Già lo scorso anno era stata avanzata la proposta alla direzione di ridurre le guardie a Saronno, da due a una, riducendo al minimo sostenibile.
Si è invece andati avanti con il ricorso ai reperibili che però – in un sistema in sofferenza – finiscono ad essere attivati molto di frequente, con chiamate notturne che si sommano ai turni ordinari. Le reperibilità negli ultimi mesi sono state coperte soprattutto dal reparto di Busto e questo avrebbe provocato le dimissioni di alcuni e l’addio annunciato di altri, emerso negli ultimi giorni e con conseguenti ulteriori trasferimenti. Una situazione evidenziata spesso e che è sempre di più difficile gestione, tanto da definire la situazione dell’ospedale di Saronno «da agonia».
Una risposta considerata tardiva
Quel che contestano i medici è una risposta non tempestiva da parte dell’azienda, non concordata con chi nei reparti lavora, con una situazione per troppo tempo lasciata «nell’inerzia, senza approfondire quali fossero le motivazioni».
Quando si sarebbe potuto intervenire, prima? «A luglio 2020» risponde in modo netto uno dei medici. «A Saronno si era già scesi a nove anestesisti, a fronte di un fabbisogno di tredici solo per le guardie. È stato proposto alla direzione il ricorso alle cooperative ma non c’è stata alcuna risposta».

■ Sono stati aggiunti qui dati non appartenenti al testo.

(** ** What is rendered after a load *)

(** X14. After a failed [fetchVms] the view shows the error banner with
    the stored message and nothing else: no card, no zone to choose, no
    loading overlay, and not the "no results" notice. *)
Theorem failed_fetch_view
    (net : FetchOutcome (list VM)) (f : Failure) (st : ControllerState) :
  classify net = Failed f ->
  render (final_state (fetchVms net) st)
  = {| zones := []; loadingOverlay := false;
       errorBanner := Some (stored_message f fetch_fallback network_fallback);
       cards := []; noResults := false |}.
Proof.
  intros H. unfold final_state. rewrite (fetchVms_Failed _ _ _ H).
  cbn [fst snd]. unfold render.
  cbn [vms error isLoading with_isLoading with_vms with_error truthy_error].
  assert (Ht : Js.truthy_string
                 (stored_message f fetch_fallback network_fallback) = true).
  { now apply or_string_not_empty. }
  rewrite Ht. reflexivity.
Qed.

Lemma failed_fetch_view_witness :
  render (final_state (fetchVms boom) loaded_state)
  = {| zones := []; loadingOverlay := false; errorBanner := Some "boom";
       cards := []; noResults := false |}.
Proof.
  exact (failed_fetch_view boom _ loaded_state eq_refl).
Defined.

(** X15. After a successful [fetchVms] the view shows no banner and no
    overlay, offers the zones of the new snapshot, and shows the VMs of
    the new snapshot that pass the filters, or the "no results" notice
    exactly when none passes: an empty result is told apart from a
    failure. *)
Theorem successful_fetch_view
    (net : FetchOutcome (list VM)) (data : list VM) (st : ControllerState) :
  classify net = Succeeded (JsonValue data) ->
  render (final_state (fetchVms net) st)
  = {| zones := allZones data; loadingOverlay := false; errorBanner := None;
       cards := filteredVms data (searchTerm st) (statusFilter st) (zoneFilter st);
       noResults :=
         match filteredVms data (searchTerm st) (statusFilter st) (zoneFilter st)
         with [] => true | _ :: _ => false end |}.
Proof.
  intros H. unfold final_state. rewrite (fetchVms_Succeeded _ _ _ H).
  cbn [fst snd]. unfold render.
  cbn [vms error isLoading searchTerm statusFilter zoneFilter
       with_isLoading with_vms with_error started truthy_error].
  now destruct (filteredVms data (searchTerm st) (statusFilter st) (zoneFilter st)).
Qed.

Lemma successful_fetch_view_witness :
  noResults
    (render (final_state (fetchVms (ok_with example_vms)) (searching "db")))
  = true
  /\ errorBanner
       (render (final_state (fetchVms (ok_with example_vms)) (searching "db")))
     = None.
Proof.
  rewrite (successful_fetch_view (ok_with example_vms) _ _ eq_refl).
  split; reflexivity.
Defined.

Section FilterFacts.

Lemma includes_empty (s : string) : Js.includes s "" = true.
Proof. apply includes_iff. now exists "", s. Qed.

Lemma filter_all {A : Type} (f : A -> bool) (l : list A) :
  (forall x, In x l -> f x = true) -> filter f l = l.
Proof.
  induction l as [|x l IH]; intros H; simpl; [reflexivity|].
  rewrite (H x (or_introl eq_refl)), IH; [reflexivity|].
  intros y Hy. apply H. now right.
Qed.

Lemma filter_none {A : Type} (f : A -> bool) (l : list A) :
  (forall x, In x l -> f x = false) -> filter f l = [].
Proof.
  induction l as [|x l IH]; intros H; simpl; [reflexivity|].
  rewrite (H x (or_introl eq_refl)). apply IH.
  intros y Hy. apply H. now right.
Qed.

Lemma filter_Subsequence_impl {A : Type} (f g : A -> bool) (l : list A) :
  (forall x, f x = true -> g x = true) ->
  Spec.Subsequence (filter f l) (filter g l).
Proof.
  intros H. induction l as [|x l IH]; simpl; [constructor|].
  destruct (f x) eqn:Ef.
  - rewrite (H x Ef). now constructor.
  - destruct (g x); [now constructor | assumption].
Qed.

Lemma default_filters_identity (l : list VM) :
  filteredVms l "" "Todos" "Todas" = l.
Proof.
  rewrite filteredVms_one_pass. apply filter_all. intros vm _.
  unfold passes, matches_search, matches_status, matches_zone.
  cbn [Js.toLowerCase]. now rewrite includes_empty.
Qed.

End FilterFacts.

(** X16. When the first load succeeds, the view shows every VM the server
    returned, in the server's order, with the zones of that snapshot to
    choose from; the "no results" notice appears only for an empty
    snapshot. *)
Theorem mount_success_view (net : FetchOutcome (list VM)) (data : list VM) :
  classify net = Succeeded (JsonValue data) ->
  render (mounted net)
  = {| zones := allZones data; loadingOverlay := false; errorBanner := None;
       cards := data;
       noResults := match data with [] => true | _ :: _ => false end |}.
Proof.
  intros H. unfold mounted, final_state. rewrite (fetchVms_Succeeded _ _ _ H).
  cbn [fst snd]. unfold render.
  cbn [vms error isLoading searchTerm statusFilter zoneFilter initial_state
       with_isLoading with_vms with_error started truthy_error].
  rewrite default_filters_identity. now destruct data.
Qed.

Lemma mount_success_view_witness :
  cards (render (mounted (ok_with example_vms))) = example_vms
  /\ zones (render (mounted (ok_with example_vms))) = ["us-1"; "us-2"].
Proof.
  rewrite (mount_success_view (ok_with example_vms) _ eq_refl).
  split; reflexivity.
Defined.

(** ** More on the two derived views *)

Section ViewFacts.

Lemma string_app_assoc (a b c : string) : (a ++ b) ++ c = a ++ b ++ c.
Proof. induction a as [|x a IH]; simpl; congruence. Qed.

(** A string that includes [a ++ b] includes [a] and includes [b]. *)
Lemma includes_app (s a b : string) :
  Js.includes s (a ++ b) = true ->
  Js.includes s a = true /\ Js.includes s b = true.
Proof.
  rewrite !includes_iff. intros [pre [post ->]]. split.
  - exists pre, (b ++ post). now rewrite string_app_assoc.
  - exists (pre ++ a), post. now rewrite !string_app_assoc.
Qed.

Lemma matches_zone_exact (z : string) (vm : VM) :
  z <> "Todas" -> matches_zone z vm = true -> zoneRegion vm = z.
Proof.
  intros Hz. unfold matches_zone. apply String.eqb_neq in Hz. rewrite Hz.
  cbn [orb]. apply String.eqb_eq.
Qed.

End ViewFacts.

(** X17. With the default filters (empty search term, Todos, Todas) the
    filtered view is the snapshot itself: every VM, in order. *)
Theorem default_filters_show_all (snapshot : list VM) :
  filteredVms snapshot "" "Todos" "Todas" = snapshot
  /\ cards (render (with_vms snapshot initial_state)) = snapshot.
Proof.
  split; [apply default_filters_identity|].
  cbn [render cards with_vms vms searchTerm statusFilter zoneFilter initial_state].
  apply default_filters_identity.
Qed.

(** X18. For Latin-1 names and search terms, typing more narrows the
    result: the VMs shown for a search term [s ++ t] are a subsequence of
    those shown for [s], and of those shown for [t], the other filters
    being equal.  (Not so beyond Latin-1: [search_beyond_Latin1].) *)
Theorem longer_search_narrows
    (vms : list VM) (s t statusFilter zoneFilter : string) :
  Spec.Subsequence (filteredVms vms (s ++ t) statusFilter zoneFilter)
    (filteredVms vms s statusFilter zoneFilter)
  /\ Spec.Subsequence (filteredVms vms (s ++ t) statusFilter zoneFilter)
       (filteredVms vms t statusFilter zoneFilter).
Proof.
  rewrite !filteredVms_one_pass.
  split; apply filter_Subsequence_impl; intros vm; unfold passes, matches_search;
    rewrite toLowerCase_app, !andb_true_iff; intros [[H Hs] Hz];
    apply includes_app in H as [Ha Hb]; auto.
Qed.

(** X19. For Latin-1 names and search terms, the letter case of the
    search term does not matter: two terms that differ at most in letter
    case select the same VMs.  (Not so beyond Latin-1:
    [search_beyond_Latin1].) *)
Theorem search_ignores_case_of_term
    (vms : list VM) (s s' statusFilter zoneFilter : string) :
  Spec.eq_ignoring_case s s' ->
  filteredVms vms s statusFilter zoneFilter
  = filteredVms vms s' statusFilter zoneFilter.
Proof.
  intros H. apply eq_ignoring_case_iff in H.
  unfold filteredVms. do 2 f_equal. apply filter_ext.
  intros vm. unfold matches_search. now rewrite H.
Qed.

Lemma search_ignores_case_of_term_witness :
  filteredVms example_vms "WEB-2" "Todos" "Todas"
  = filteredVms example_vms "web-2" "Todos" "Todas".
Proof.
  apply (search_ignores_case_of_term example_vms "WEB-2" "web-2").
  apply eq_ignoring_case_iff. reflexivity.
Defined.

(** X20. The status filter, unlike the search, is exact: a value that is
    neither the sentinel Todos nor the name of a status, such as a status
    name in lower case, selects no VM at all. *)
Theorem unknown_status_filter_empty
    (vms : list VM) (searchTerm statusFilter zoneFilter : string) :
  statusFilter <> "Todos" ->
  (forall s : VMStatus, VMStatus_string s <> statusFilter) ->
  filteredVms vms searchTerm statusFilter zoneFilter = [].
Proof.
  intros Hsentinel Hnone. rewrite filteredVms_one_pass. apply filter_none.
  intros vm _. unfold passes, matches_status.
  apply String.eqb_neq in Hsentinel. rewrite Hsentinel.
  specialize (Hnone (status vm)). apply String.eqb_neq in Hnone.
  rewrite Hnone. cbn [orb]. now rewrite andb_false_r.
Qed.

Lemma unknown_status_filter_empty_witness :
  filteredVms example_vms "" "running" "Todas" = [].
Proof.
  apply unknown_status_filter_empty; [discriminate|].
  intros []; discriminate.
Defined.

(** X21. The zones offered depend only on which zones occur in the
    snapshot: two snapshots with the same zones, in whatever order and
    however often, give the same list. *)
Theorem allZones_depends_on_zone_set (vms1 vms2 : list VM) :
  (forall z : string,
     In z (map zoneRegion vms1) <-> In z (map zoneRegion vms2)) ->
  allZones vms1 = allZones vms2.
Proof.
  intros H. apply allZones_unique; [apply allZones_strict|].
  intros z. rewrite allZones_In. split.
  - intros [vm [Hin <-]]. apply in_map with (f := zoneRegion) in Hin.
    apply H, in_map_iff in Hin as [vm' [E Hin']]. now exists vm'.
  - intros [vm [Hin <-]]. apply in_map with (f := zoneRegion) in Hin.
    apply H, in_map_iff in Hin as [vm' [E Hin']]. now exists vm'.
Qed.

Lemma allZones_depends_on_zone_set_witness :
  allZones (db_a :: rev example_vms ++ clashing_vms ++ example_vms)%list
  = allZones (example_vms ++ clashing_vms)%list.
Proof.
  apply allZones_depends_on_zone_set. intros z. simpl. tauto.
Defined.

Sei mesi dopo, a gennaio 2021, la squadra di Saronno si è ritrovata ridotta a sei, in pochi mesi si è scesi ancora, fino ai quattro attuali.
Non ha avuto esito positivo neppure il ricorso a medici libero professionisti: secondo gli anestesisti ospedalieri l’azienda ha tariffe per i libero professionisti che per troppo tempo sono state basse e che anche successivamente sono state adeguate troppo al ribasso, senza divenire competitive. «Anche la metà di quanto offrono alcune delle altre aziende sanitarie lombarde».
Punto di rottura
Se si parla con gli anestesisti ricorre la parola «esasperati», a fronte di una situazione che considerano sempre più preoccupante. Che loro stessi considerano difficile da arginare. La flessione più recente è quella su Busto ma il vero punto di rottura rischia di essere Gallarate: dopo anni di spostamenti forzati su altri presìdi ora i medici gallaratesi si trovano a operare anche su Busto. «È insostenibile e c’è una massiccia volontà di dire addio», lancia l’allarme uno di loro.
Forse bisognerebbe riconoscere – a più alti livelli – che la situazione è di reale emergenza.
Nel senso di emergente, eclatante anche rispetto ad altre realtà regionali, che pure sono comunque in sofferenza. Il rischio è che l’effetto domino travolga tutti gli ospedali del Basso Varesotto.
E qui poco c’entra la prospettiva dell’ospedale unico, che se va bene sarà pronto verso il 2030 e che ha monopolizzato a lungo dibattito e prospettive. È un orizzonte molto più limitato: «A Busto c’è il rischio di arrivare a dieci anestesisti a dicembre e anche meno a Gallarate. Sono numeri che renderebbero impossibile tenere in piedi sia Busto sia Gallarate».